杨虎臣一把揪住马胖子的衣领,把他提了起来。
“这批布料,你他妈是从哪买的!”
马胖子哭得一把鼻涕一把泪。
“是……是从一个叫老黑的二道贩子手里买的。”
“他说这是法国进口的好料子,还便宜……”
“便宜?”
杨虎臣气笑了。
“你他妈贪老子的军费,买这种一碰水就烂的破布!”
“老子的脸,今天全被你丢光了!”
杨虎臣拔出腰间的配枪。
直接顶在马胖子的脑门上。
“大帅!姐夫!饶命啊!”
马胖子吓尿了,裤裆湿了一大片。
骚臭味混合着雨水的泥土味。
“姐夫?”
杨虎臣眼神冰冷。
“你就是叫老子亲爹都没用!”
“砰!”
一声枪响。
马胖子的惨叫声戛然而止。
额头多了一个血洞,直挺挺地倒了下去。
赵立轩吓得浑身哆嗦。
趴在地上不敢抬头。
杨虎臣把枪收起来。
闭上眼睛,深吸了一口气。
这事不对劲。
马胖子虽然贪,但也没那个胆子敢在这种大事上弄虚作假。
那个叫老黑的二道贩子。
肯定是受人指使。
杨虎臣脑子里突然闪过一个名字。
洛清晚。
他猛地转头,看向第一排的洛家父女。
洛清晚正端着茶杯,似笑非笑地看着他。
眼神里,满是嘲弄和不屑。
杨虎臣懂了。
全懂了。
这批劣质布料。
根本就是洛清晚早就准备好的!
她不仅识破了赵立轩在染坊下毒的诡计。
还将计就计,把这批毒布料,通过黑市卖给了贪便宜的马胖子!
这一招釜底抽薪。
不仅让洛家毫发无损地处理了毒布料。
还顺便赚了他杨虎臣一大笔军费!
更要命的是。
在这场万众瞩目的演习上。
让他杨虎臣,让整个江南守备军。
成了全世界的笑柄!
“洛!清!晚!”
杨虎臣咬牙切齿地念出这个名字。
每一个字都带着浓浓的血腥味。
洛清晚放下茶杯。
冲着杨虎臣微微一笑。
她站起身,理了理衣服。
“爹,戏看完了,咱们回家吧。”
她声音不大。
但在杨虎臣听来,却像是在他脸上狠狠扇了一巴掌。
洛敬山站起来,冷冷地看了杨虎臣一眼。
“杨大帅,这演习真是不错。”
“让我等大开眼界啊。
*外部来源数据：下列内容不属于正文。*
Lemma computes_push entry : opcode = OpAdapterInvoke -> in_immediate i = ImmEntity entry -> is_push_identity entry = true ->
  computes ((value ← execute_push limits (source_of root) sole i mask t; mret (value, 0) : Act (RuntimeValue * N)) rt).
Proof using Hdead Hvalues Hreference Hweight.
  intros Ho Himm Hp. rewrite Ho, Himm in Hreference. unfold execute_extended_instruction in Hreference. cbn [execute_pure] in Hreference.
  apply bind_Ok in Hreference as (v' & Hr & [= -> <-]). apply push_agrees in Hr as (scope & request & -> & Hr); [|done].
  apply Forall2_cons_inv_r in Hvalues as (rs & l & Hs & Hl & Eo). apply Forall2_cons_inv_r in Hl as (rq & l' & Hq & ->%Forall2_nil_inv_r & ->).
  pose proof (push_units _ _ _ _ _ _ Hr) as Hu. rewrite Eo in Hdead. unfold computes. rewrite Eo.
  unfold execute_push. rewrite Eo, Himm. unfold mbind at 1, Act_bind at 1. unfold mbind at 1, Act_bind at 1.
  pose proof (quietly_bridge limits (N.to_nat BRIDGE_ELEMENT_FUEL) rt) as Hb.
  destruct (charge_bridge_actions _ _ rt) as [[[]|t0|] rt1]; [|done..]. destruct Hb as ([Hcells Hblock] & E1).
  destruct (operand_ok mask [rs; rq] Hdead (fun _ => False) (registers rt) (registers rt) 1 rq request) as (rvq & regs1 & Hrq & Hokq & Ha1);
    [apply after_refl|done|tauto|done|].
  destruct (operand_ok mask [rs; rq] Hdead (fun j => j = 1 \/ False) (registers rt) regs1 0 rs scope) as (rvs & regs2 & Hrs & Hoks & Ha2);
    [done|done|by intros [?|?]|done|].
  unfold mbind at 1, Act_bind at 1. unfold on_registers at 1. rewrite E1.
  change (N.testbit mask 1) with (dead mask 1). rewrite Hrq. unfold mbind at 1, Act_bind at 1. rewrite (into_value_ok _ _ _ Hokq). cbn [attempt].
  unfold mbind at 1, Act_bind at 1. unfold on_registers at 1. cbn [registers set_registers]. change (N.testbit mask 0) with (dead mask 0). rewrite Hrs.
  unfold mbind at 1, Act_bind at 1. rewrite (into_value_ok _ _ _ Hoks). cbn [attempt]. unfold mbind at 1, Act_bind at 1.
  cbn [source_of es_adapters]. cbn [execution_context source_of ec_adapters es_adapters] in Hr. rewrite Hr. cbn [attempt mret Act_ret].
  split_and!; [exact Hblock|by rewrite <- H0| |by eapply after_any].
  apply with_units_ok; [|done]. assert (value_units_const v = value_weight v) as Hv by by apply units_exact.
  destruct (cv_data v) as [| | | | | | | | | | | | |[w|w]| |] eqn:Hd; try done. clear Hd.
  rewrite (ro_units _ _ Hokq), (ro_units _ _ Hoks).
  by apply push_saturates.
Qed.

(** The whole instruction: the result is written where its dead operands left. *)
Definition stores (r : Register) (result : Halt unit * Runtime) : Prop :=
  match result with
  | (Go _, rt') => block rt' = block rt /\ cells rt' = cells' /\ len cells' < MAX_EXECUTION_CELLS /\
      exists rv regs', rv_ok rv v /\ after mask (in_operands i) (fun _ => True) (registers rt) regs' /\
        registers rt' = <[N.to_nat r := Some rv]> regs'
  | (Stop termination, _) => limit_stop termination
  | (Broken, _) => False
  end.

Lemma stores_result r rv stored rt1 :
  block rt1 = block rt -> cells rt1 = cells' -> rv_ok rv v -> after mask (in_operands i) (fun _ => True) (registers rt) (registers rt1) ->
  (N.to_nat r < length (registers rt))%nat -> stores r (store_result limits r rv stored rt1).
Proof using Type.
  intros Hb Hc Hrv Ha Hr. unfold store_result. unfold mbind at 1, Act_bind at 1, gets. rewrite Hc.
  destruct (N.leb_spec MAX_EXECUTION_CELLS (len cells')); [done|]. unfold mbind at 1, Act_bind at 1, charge_units.
  destruct (charge_value limits _ rt1) as [rt2|] eqn:E; [|done]. unfold charge_value in E. apply bind_Some in E as (next & _ & E).
  destruct (_ <? next); [done|]. injection E as <-. unfold mbind at 1, Act_bind at 1, modify, write, on_registers.
  cbn [registers count_instruction set_value_units]. rewrite write_register_Ok by (destruct Ha as [-> _]; exact Hr). cbn.
  split_and!; [done..|]. exists rv, (registers rt1). done.
Qed.

Lemma stores_extended r register_types :
  in_opcode i = Opcode_tag opcode -> in_results i = [r] -> register_types !! N.to_nat r = Some t -> cv_type v = t ->
  (N.to_nat r < length (registers rt))%nat -> Forall operand_form values -> immediate_form (in_immediate i) ->
  stores r (execute_extended blake3 sha256 limits (source_of root) (constant_index (es_constants (source_of root))) sole i mask register_types rt).
Proof using Hdead Hvalues Hreference Hweight.
  intros Hop Hres Ht Hv Hr Hform Himm. unfold execute_extended.
  rewrite Hop, (proj2 (Opcode_tag_roundtrip _ opcode) eq_refl), Hres. unfold mbind at 1, Act_bind at 1. cbn [ok_or attempt].
  unfold mbind at 1, Act_bind at 1. rewrite Ht. cbn [ok_or attempt]. unfold mbind at 1, Act_bind at 1.
  set (owned_push := bool_decide _ && _). set (produced := if owned_push then _ else _).
  assert (computes (produced rt)) as Hp.
  { subst produced. destruct owned_push eqn:Hpush; subst owned_push.
    - apply andb_true_iff in Hpush as [Ho%bool_decide_eq_true_1 Hpush]. 
      assert (exists entry, in_immediate i = ImmEntity entry /\ is_push_identity entry = true) as (entry & Ei & He)
        by (clear -Hpush; destruct (in_immediate i); try done; by eexists).
      by eapply computes_push.
    - unfold mbind at 1, Act_bind at 1, on_registers at 1. cbn [source_of es_types]. destruct (owns opcode) eqn:Ho.
      + destruct (computes_owned Ho Hform Himm) as (rv & regs' & E & Hrv & Ha & Hc). cbn [source_of es_constants] in E |- *.
        rewrite E. cbn. split_and!; [done|by symmetry|done|exact Ha].
      + assert (owned_execute sole types (constant_index (li_constants root)) opcode (in_immediate i) mask t (in_operands i) (registers rt)
          = Ok (None, registers rt)) as E by exact (defers sole context opcode (in_immediate i) mask (in_operands i) t (registers rt) Ho).
        cbn [source_of es_constants]. rewrite E. replace (set_registers (registers rt) rt) with rt by by destruct rt. apply computes_borrowed. }
  destruct (produced rt) as [[[rv stored]|t0|] rt1]; [|done..]. destruct Hp as (Hb & Hc & Hrv & Ha).
  unfold mbind at 1, Act_bind at 1. rewrite (ro_value _ _ Hrv). cbn [attempt]. rewrite bool_decide_eq_true_2 by done.
  by apply stores_result.
Qed.
End instruction.

Lemma constants_read immediate opcode f : constant_read_typed (judge_context root f) immediate opcode.
Proof using Hprogram.
  intros v Hv. pose proof (pg_constants _ Hprogram) as Hc. rewrite Forall_forall in Hc. cbn in Hv |- *.
  assert (exists k, k ∈ li_constants root /\ kd_value k = v) as (k & Hk & <-); [|by apply Hc].
  unfold referenced_constant in Hv. destruct opcode, immediate; try done.
  - apply fmap_Some in Hv as (k & [Hk _]%find_first_Some & ->). by exists k.
  - apply fmap_Some in Hv as ([g k] & Hg & ->). unfold global_initializer in Hg.
    apply bind_Some in Hg as (? & _ & (k' & [Hk _]%find_first_Some & Hg)%bind_Some). case_bool_decide; simplify_eq. by exists k.
Qed.

(** A frame of [bc] at a point where it is ready *)
Definition frame_ready (m : Maps) (bc : BytecodeFunction) (gi : GraphIndex) (entry : nat) (g : Graph) (Σ : list TypeExpr)
    (regs : Registers) (b k : nat) : Prop :=
  exists c bb blk c0, point root m bc gi entry g b k c bb blk c0 /\ ready root m bc gi Σ regs b k c.

Definition cells_ok (Σ : list TypeExpr) (held : Cells) : Prop := cells_typed types Σ held /\ len held < MAX_EXECUTION_CELLS.

Lemma instruction_ready m bc gi entry g Σ rt k found i current stack :
  body root m bc gi entry g -> cells_ok Σ (cells rt) -> bf_blocks bc !! block rt = Some found -> bb_instructions found !! k = Some i ->
  in_opcode i <> Opcode_tag OpCallDirect -> in_opcode i <> Opcode_tag OpContractAssert ->
  frame_ready m bc gi entry g Σ (registers rt) (block rt) k ->
  cu_blocks current = bf_blocks bc -> cu_pc current = k -> cu_register_types current = bf_register_types bc ->
  excused (mkMachine rt stack current) \/
  match execute_extended blake3 sha256 limits (source_of root) (constant_index (es_constants (source_of root))) sole i
      (mask (compute (bf_blocks bc)) (block rt) k) (bf_register_types bc) rt with
  | (Go _, rt') => block rt' = block rt /\ exists Σ', Σ `prefix_of` Σ' /\ cells_ok Σ' (cells rt') /\
      frame_ready m bc gi entry g Σ' (registers rt') (block rt) (S k)
  | (Stop termination, _) => limit_stop termination
  | (Broken, _) => False
  end.
Proof using Hblake3 Hsha256 Hprogram.
  intros Hbody [Hcells Hlen] Hfound Hi Hcall Hassert (c & bb & blk & c0 & Hp & Hready) Hcb Hpc Hct.
  assert (bb = found) as -> by (pose proof (pt_code _ _ _ _ _ _ _ _ _ _ _ _ Hp); congruence).
  destruct (executing_at _ _ _ _ _ _ Hbody _ _ _ _ _ _ _ _ _ Hp Hi Hready) as (id & o & r0 & t & ts & values & He).
  pose proof He as [Hmapped Hop Himm Hrefs Hin Hres Hr0 Hj _ Hvalues Htyped Hnext Honly].
  pose proof (pg_operations _ Hprogram) as Hops. rewrite Forall_forall in Hops. destruct (Hops _ Hin) as [Hform Hcount].
  assert (len values < U64_LIMIT) as Hlv.
  { unfold len. rewrite <- (Forall2_length _ _ _ Hvalues).
    rewrite <- (Forall2_length _ _ _ Hrefs). exact Hcount. }
  assert (op_opcode o <> OpCallDirect /\ op_opcode o <> OpContractAssert) as [Hc1 Hc2] by (split; intros E; rewrite E in Hop; done).
  assert (len (cells rt) < U64_LIMIT) as Hlc by (unfold MAX_EXECUTION_CELLS, U64_LIMIT in *; lia).
  assert (Forall operand_form values) as Hforms.
  { apply Forall_forall. intros x [j Hx]%list_elem_of_lookup_1. destruct (Forall2_lookup_l _ _ _ _ _ Htyped Hx) as (w & _ & Hw).
    eapply register_form; [apply (pg_records _ Hprogram)|exact Hw]. }
  assert (forall P, P -> (excused (mkMachine rt stack current) \/ P)) as Hright by (intros; by right).
  assert (refused_by_codec blake3 (li_schema_epoch root) (op_opcode o) values \/
     (exists v cells', execute_extended_instruction blake3 sha256 context (op_opcode o) (in_immediate i) values t (cells rt) = Ok (v, cells') /\
       U64_MAX <= value_weight v) -> excused (mkMachine rt stack current)) as Hexcused.
  { intros H. exists found, i, (op_opcode o), values, r0, t. cbn [ma_current ma_runtime]. rewrite Hcb, Hpc, Hct. by split_and!. }
  pose proof (operation_sound blake3 sha256 Hblake3 Hsha256 (judge_context root (fg_entity_id (gi_function gi))) (li_schema_epoch root)
    (pg_definitions _ Hprogram) (op_opcode o) (op_immediate o) values ts [t] t Σ (cells rt) (constants_read _ _ _) Hj Hc1 Hc2 Htyped Hcells Hlv Hlc) as Hs.
  destruct Hs as [(v & cells' & Σ' & Hrun & HΣ & Hcells' & Hv)|[_ Hrefused]]; [|by left; apply Hexcused; left].
  change (run_context (judge_context root (fg_entity_id (gi_function gi))) (li_schema_epoch root)) with context in Hrun. rewrite <- Himm in Hrun.
  destruct (N.lt_ge_cases (value_weight v) U64_MAX) as [Hw|Hw]; [|by left; apply Hexcused; right; exists v, cells'].
  apply Hright.
  assert (N.to_nat r0 < length (registers rt))%nat as Hbound.
  { rewrite (proj1 Hready). unfold register_type in Hr0. by apply lookup_lt_Some in Hr0. }
  rewrite <- Himm in Hform.
  pose proof (stores_extended rt i (mask (compute (bf_blocks bc)) (block rt) k) (op_opcode o) values t v cells'
    (mask_dead_once _ _ _ _ _ Hfound Hi) Hvalues Hrun Hw r0 (bf_register_types bc) Hop Hres Hr0 (proj1 Hv) Hbound Hforms Hform) as Hst.
  destruct (execute_extended _ _ _ _ _ _ _ _ _ rt) as [[[]|t0|] rt']; [|done..].
  destruct Hst as (Hb & Hc & Hl & rv & regs' & Hrv & Ha & Eregs). split; [done|]. exists Σ'. split; [done|]. rewrite Hc. split; [done|].
  exists (next c id o), found, blk, c0. split; [done|]. by eapply executing_written.
Qed.
End step.
(** X3. Otherwise [downloadOnDisk] fails and returns the resource as it
    got it, without [fpath].  When no temporary file could be created the
    disk is as before and the error is the one of [os.CreateTemp]; when the
    object could not be fetched the error is wrapped as a failed download,
    and the empty temporary file that was created for it stays on the
    disk. *)
Theorem downloadOnDisk_reports_failure w fs res :
  download_ok w res = false →
  ∃ fs' err,
    downloadOnDisk w fs res = (fs', res, Some err) ∧
    ((fs' = fs ∧ (∀ msg cause, err ≠ Errorf msg cause) ∧
      (has_separator (FileName res) = true ∨
       tmp_exhausted w ("*." +:+ FileName res) = true)) ∨
     (∃ f cause, fs !! f = None ∧ fs' = <[f := []]> fs ∧
                 err = Errorf "failed to download" cause ∧
                 s3_object w (res_Object res) = None)).
Proof.
  intros Hok. unfold downloadOnDisk, download.
  destruct (CreateTemp w fs ("*." +:+ FileName res)) as [fs1 [e|f]] eqn:Hct;
    pose proof (CreateTemp_spec _ _ _ _ _ Hct) as Hspec; simpl in Hspec.
  - destruct Hspec as [-> Hwhy]. exists fs, e. split; [done|]. left.
    rewrite has_separator_app in Hwhy. simpl in Hwhy. split_and!; try done.
    unfold CreateTemp in Hct. repeat case_match; by simplify_eq.
  - destruct Hspec as (Hfree & -> & Hne & Hsep & Hex).
    rewrite has_separator_app in Hsep. simpl in Hsep.
    unfold download_ok in Hok. rewrite Hsep, Hex in Hok. simpl in Hok.
    apply bool_decide_eq_false in Hok.
    destruct (s3_object w (res_Object res)) as [body|] eqn:Hobj.
    { destruct Hok. eauto. }
    eexists _, _. split; [done|]. right. eauto 10.
Qed.

(** ** What [Do] uploads and what it returns *)

(** X4. [Do] writes to the storage at most once, to the destination only,
    and only when it returns nil: in every state of every run the bucket
    is untouched, or [Do] has returned nil and the bucket holds one object
    at the destination. *)
Theorem Do_uploads_at_most_once w z dst rs sched s :
  Do w z dst rs sched = Some s →
  bucket s = [] ∨
  (main s = MReturn None ∧ ∃ body, bucket s = [(dst, body)]).
Proof.
  intros HDo. apply pipe_inv_Do in HDo as [Hd _ _ _ Hmain].
  unfold main_inv in Hmain. rewrite Hd in Hmain.
  destruct (main s) as [|zf zw defers|zf|err]; try (left; naive_solver).
  destruct Hmain as [(_ & ? & _)|(_ & [(_ & ? & _)|[-> ?]])]; eauto.
Qed.

(** X5. Without resources [Do] uploads an archive without entries and
    returns nil, for every number of workers that is not negative, when the
    file of the archive can be created, the zip writer closed and the
    archive uploaded. *)
Theorem Do_nothing_to_archive w z dst sched s err :
  tmp_exhausted w "*.s3.zip" = false → upload_ok w dst = true →
  Do w z dst [] sched = Some s → main s = MReturn err →
  err = None ∧ bucket s = [(dst, zip_encode w [])].
Proof.
  intros Htmp [Hcl Hput]%upload_ok_spec HDo Hm.
  apply pipe_inv_Do in HDo as [Hd _ [lost [Hp _ _]] _ Hmain].
  assert (mlog s = []) as Hml.
  { simpl in Hp. symmetry in Hp. apply Permutation_nil_r in Hp.
    apply app_eq_nil in Hp as [Hp _]. by apply fmap_nil_inv in Hp. }
  unfold main_inv in Hmain. rewrite Hm, Hd, Hml in Hmain.
  destruct Hmain as [(_ & _ & Hf)|(_ & [(_ & _ & Hf)|[-> Hb]])].
  - destruct Hf as [?|(r & Hr & _)]; [congruence|]. by apply elem_of_nil in Hr.
  - destruct Hf; congruence.
  - done.
Qed.

(** ** Termination *)

Lemma run_app w sched1 sched2 s :
  run w (sched1 ++ sched2) s = run w sched2 (run w sched1 s).
Proof. apply foldl_app. Qed.

(** X6. Whatever fails, [Do] is never stuck before it returns: in every
    state of every run in which [Do] has not returned some goroutine can
    take a step, and the run can be continued to a state in which [Do] has
    returned. *)
Theorem Do_can_always_return w z dst rs sched s :
  Do w z dst rs sched = Some s →
  (returned s = None → ∃ l s', step w l s = Some s') ∧
  ∃ more s', Do w z dst rs (sched ++ more) = Some s' ∧ is_Some (returned s').
Proof.
  intros HDo. split; [apply progress|].
  destruct (Do_returns w s) as [more Hret]. exists more, (run w more s).
  split; [|done]. unfold Do in *.
  destruct (Do_start z dst rs) as [s0|]; simplify_eq/=. by rewrite run_app.
Qed.

Lemma measure_start z dst rs s0 :
  Do_start z dst rs = Some s0 →
  measure s0 = 4 * length rs + 2 * Z.to_nat (concurrency z) + 5.
Proof.
  unfold Do_start. case_match; intros; simplify_eq. unfold measure. simpl.
  assert (sum_list (lane_measure <$>
            replicate (Z.to_nat (concurrency z)) (mkLane WRecv FRecv))
          = 2 * Z.to_nat (concurrency z)) as ->; [|lia].
  induction (Z.to_nat _) as [|n IH]; [done|].
  change (replicate (S n) ?x) with (x :: replicate n x).
  rewrite fmap_cons. change (sum_list (?a :: ?l)) with (a + sum_list l).
  rewrite IH. unfold lane_measure. simpl. lia.
Qed.

(** X7. No run of [Do] goes on for ever: under every schedule, of the
    scheduling choices at most [4 * length resources + 2 * concurrency + 5]
    are steps, whatever fails. *)
Theorem Do_steps_bounded w z dst rs sched s0 :
  Do_start z dst rs = Some s0 →
  (effective_steps w sched s0
   ≤ 4 * length rs + 2 * Z.to_nat (concurrency z) + 5)%nat.
Proof.
  intros Hs. rewrite <-(measure_start _ _ _ _ Hs).
  pose proof (effective_steps_bounded w sched s0). lia.
Qed.
(** X14. Replacing a document.  For an authenticated update of a row with
    an accepted upload: the answer is the updated row, whose
    [documentPath] is the identifier followed by the upload's extension
    and whose [documentOriginalName] is the upload's name, with [notes]
    replaced when the request has them and every other column as before;
    the uploaded bytes sit under the new name, the temporary name and the
    previous document are gone, no other file changed, and the ledger is
    untouched. *)
Theorem update_replaces_document sv now cid req w row f :
  let temp := tempName sv now f in
  let final := cid ++ extname sv (originalname f) in
  rows (db w) !! cid = Some row →
  replacement req = Some f →
  uploadAccepted (Some f) = true →
  documentPath row ≠ Some temp →
  let o := updateRoute sv ValidToken now cid req w in
  let row' :=
    mkRow (id row) (certId row) (studentName row) (course row) (grade row)
      (issueDate row) (txHash row) (Some final) (Some (originalname f))
      (match notesField req with Some text => Some text | None => notes row end)
      (createdAt row) in
  value o = inr (inr (Updated (Some row'))) ∧
  db (world o) = mkDatabase (<[ cid := row' ]> (rows (db w))) (sequence (db w)) ∧
  uploads (world o) !! final = Some (content f) ∧
  (temp ≠ final → uploads (world o) !! temp = None) ∧
  (∀ old, documentPath row = Some old → old ≠ "" → old ≠ final →
          uploads (world o) !! old = None) ∧
  (∀ name, name ≠ temp → name ≠ final → documentPath row ≠ Some name →
          uploads (world o) !! name = uploads w !! name) ∧
  ledger (world o) = ledger w.
Proof.
  intros temp final Hrow Hfile Hacc Hold o row'.
  subst o row'. unfold uploadAccepted in Hacc.
  apply andb_true_iff in Hacc as [Hty Hsz%negb_true_iff].
  unfold updateRoute. rewrite Hfile. unfold_admin. rewrite Hty, Hsz. cbn [negb]. norm.
  rewrite Hrow. norm. fold temp final.
  assert (Hgoal : ∀ fs : gmap string string,
    fs !! temp = Some (content f) →
    (∀ old, documentPath row = Some old → old ≠ "" → fs !! old = None) →
    (∀ name, name ≠ temp → documentPath row ≠ Some name → fs !! name = uploads w !! name) →
    let fs' := <[ final := content f ]> (delete temp fs) in
    fs' !! final = Some (content f) ∧
    (temp ≠ final → fs' !! temp = None) ∧
    (∀ old, documentPath row = Some old → old ≠ "" → old ≠ final → fs' !! old = None) ∧
    (∀ name, name ≠ temp → name ≠ final → documentPath row ≠ Some name →
             fs' !! name = uploads w !! name)).
  { intros fs Htemp Hgone Hother fs'. subst fs'. split; [by rewrite lookup_insert_eq|].
    split; [intros; by lookups|]. split.
    - intros old Ho Hne Hnf. assert (old ≠ temp) by congruence. lookups. by apply Hgone.
    - intros name ? ? ?. lookups. by apply Hother. }
  unfold truthy. destruct (documentPath row) as [old|] eqn:Hdoc; cbn [default negb].
  - destruct (String.eqb old "") eqn:Hempty; cbn [negb]; norm.
    + apply String.eqb_eq in Hempty as ->.
      rewrite lookup_insert_eq. norm.
      destruct (notesField req); norm; rewrite Hrow; norm; rewrite lookup_insert_eq;
        (split; [done|]; split; [done|]).
      all: edestruct Hgoal as (? & ? & ? & ?);
        [by rewrite lookup_insert_eq | by intros ? [= <-] | | by repeat split].
      all: intros; by rewrite lookup_insert_ne.
    + apply String.eqb_neq in Hempty.
      assert (Hne : old ≠ temp) by congruence.
      unfold Datatypes.id. rewrite lookup_insert_ne by done.
      destruct (uploads w !! old) as [bytes|] eqn:Hpresent;
        [rewrite bool_decide_eq_true_2 by eauto
        |rewrite bool_decide_eq_false_2 by apply is_Some_None]; norm.
      * rewrite lookup_insert_ne by done. rewrite Hpresent. norm.
        rewrite lookup_delete_ne by done. rewrite lookup_insert_eq. norm.
        destruct (notesField req); norm; rewrite Hrow; norm; rewrite lookup_insert_eq;
          (split; [done|]; split; [done|]).
        all: edestruct Hgoal as (? & ? & ? & ?);
          [ rewrite lookup_delete_ne by done; by rewrite lookup_insert_eq
          | intros ? [= <-] _; by rewrite lookup_delete_eq
          | | by repeat split].
        all: intros name ? Hn; assert (name ≠ old) by congruence;
          rewrite lookup_delete_ne by done; by rewrite lookup_insert_ne.
      * rewrite lookup_insert_eq. norm.
        destruct (notesField req); norm; rewrite Hrow; norm; rewrite lookup_insert_eq;
          (split; [done|]; split; [done|]).
        all: edestruct Hgoal as (? & ? & ? & ?);
          [ by rewrite lookup_insert_eq
          | intros ? [= <-] _; by rewrite lookup_insert_ne
          | | by repeat split].
        all: intros; by rewrite lookup_insert_ne.
  - norm. rewrite lookup_insert_eq. norm.
    destruct (notesField req); norm; rewrite Hrow; norm; rewrite lookup_insert_eq;
      (split; [done|]; split; [done|]).
    all: edestruct Hgoal as (? & ? & ? & ?);
      [by rewrite lookup_insert_eq | by intros ? [=] | | by repeat split].
    all: intros; by rewrite lookup_insert_ne.
Qed.

(** X15. The update route's frame.  On every input the route leaves the
    ledger, the row counter and every other row as they were, and without
    an upload it leaves the uploads directory as it was.  For an identifier
    without a row the table is unchanged and the authenticated answer is
    404; a notes-only update rewrites the [notes] column and nothing else
    of the row. *)
Theorem update_touches_one_row sv who now cid req w :
  let o := updateRoute sv who now cid req w in
  ledger (world o) = ledger w ∧
  sequence (db (world o)) = sequence (db w) ∧
  (∀ other, other ≠ cid → rows (db (world o)) !! other = rows (db w) !! other) ∧
  (replacement req = None → uploads (world o) = uploads w) ∧
  (rows (db w) !! cid = None →
   db (world o) = db w ∧
   (who = ValidToken → uploadAccepted (replacement req) = true →
    value o = inr (refuse 404 "Certificate not found"))) ∧
  (∀ row text, who = ValidToken → replacement req = None →
     rows (db w) !! cid = Some row → notesField req = Some text →
     rows (db (world o)) !! cid
     = Some (mkRow (id row) (certId row) (studentName row) (course row) (grade row)
               (issueDate row) (txHash row) (documentPath row)
               (documentOriginalName row) (Some text) (createdAt row))).
Proof.
  intros o. subst o. unfold uploadAccepted, updateRoute, updateHandler.
  split; [|split; [|split; [|split; [|split]]]].
  - run_admin; done.
  - run_admin; done.
  - intros other Hne. run_admin; try done; by rewrite lookup_insert_ne.
  - intros Hnofile. rewrite Hnofile. run_admin; done.
  - intros Hnone. split.
    + run_admin; try done; congruence.
    + intros -> Hacc. destruct (replacement req) as [f|].
      * apply andb_true_iff in Hacc as [Hty Hsz%negb_true_iff].
        unfold_admin. rewrite Hty, Hsz. cbn [negb]. norm. by rewrite Hnone.
      * unfold_admin. norm. by rewrite Hnone.
  - intros row text -> Hnofile Hrow Hnotes. rewrite Hnofile, Hnotes.
    unfold_admin. norm. rewrite Hrow. norm.
    rewrite Hrow. norm. by rewrite lookup_insert_eq.
Qed.

(** [trim] leaves no white space at either end, so trimming twice is
    trimming once. *)
Lemma ltrim_head s c rest : ltrim s = String c rest → isSpace c = false.
Proof.
  induction s as [|a s IH]; simpl; [done|].
  destruct (isSpace a) eqn:Ha; [done|]. intros [= <- _]. done.
Qed.

Lemma rtrim_idempotent s : rtrim (rtrim s) = rtrim s.
Proof.
  induction s as [|a s IH]; simpl; [done|].
  destruct (rtrim s) as [|b kept] eqn:E.
  - destruct (isSpace a) eqn:Ha; simpl; [done|]. by rewrite Ha.
  - simpl in IH. simpl. by rewrite IH.
Qed.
”
洛家父女在保镖的护送下,大摇大摆地离开了看台。
杨虎臣看着他们的背影。
气得浑身发抖。
第二天一早。
南城的大街小巷,全都在谈论昨天那场荒诞的演习。
报童们挥舞着报纸。
“卖报卖报!江南军演习大出洋相!”
“杨家军集体光屁股!洋人记者拍下铁证!”
督军府,书房。
杨虎臣坐在真皮沙发上。
面前的茶几上,摆着今天的《申报》。
头版头条,是一张巨大的黑白照片。
照片上,几个杨家军士兵捂着裂开的裤裆,在泥水里狼狈逃窜。
标题是加粗的黑体字:
《江南守备军演习变闹剧,军纪涣散,何以保家卫国?》
文章里,把杨虎臣骂得体无完肤。
说他贪污军费,以次充好,把士兵当猴耍。
“啪!”
杨虎臣一巴掌拍在报纸上。
他的眼睛熬得通红。
布满血丝。
像一头发狂的野兽。
这不仅是丢脸的问题。
这件事一出,军心大乱。
那些原本就对他不满的将领,现在肯定更是蠢蠢欲动。
如果在不镇压。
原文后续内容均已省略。